What the exercise asks.
All that is wanted is a word-for-word copy of the line with "(GeoPosition.coords_accuracy p) (GeoPosition.timestamp" and every line after it in the data below.

Data provided.
(** Claim C36. The reset button writes the published cells only; the refs
    the integrator reads keep the old estimate until the next commit, after
    which velocity, position and path are at the origin in both. *)
Theorem reset_takes_effect_at_commit a :
  let a1 := handle ClickReset a in
  let a2 := handle Commit a1 in
  posRef (App.dr a1) = posRef (App.dr a) /\
  velRef (App.dr a1) = velRef (App.dr a) /\
  pathRef (App.dr a1) = pathRef (App.dr a) /\
  estimate (App.dr a2) =
    (Vec2.zero, Vec2.zero, [Vec2.zero], Vec2.zero, Vec2.zero, [Vec2.zero]) /\
  lastTimestampRef (App.dr a2) = None.
Proof.
  cbv zeta. simpl. destruct (commit_dr (withDr clearPath a)) as (id & ->).
  repeat split.
Qed.

(** A GPS error publishes a message and keeps the last fix; a
    later fix is published with the four fields of the position and clears
    the message. *)
Theorem gps_error_keeps_fix p code s :
  gpsLocation (errorCallback code s) = gpsLocation s /\
  gpsError (errorCallback code s) <> None /\
  gpsError (successCallback p (errorCallback code s)) = None /\
  gpsLocation (successCallback p s) =
    Some (GpsFix.mk (GeoPosition.coords_latitude p) (GeoPosition.coords_longitude p)
                    (GeoPosition.coords_accuracy p) (GeoPosition.timestamp p)).
Proof. repeat split; discriminate. Qed.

Exercise output.
                    (GeoPosition.coords_accuracy p) (GeoPosition.timestamp p)).
Proof. repeat split; discriminate. Qed.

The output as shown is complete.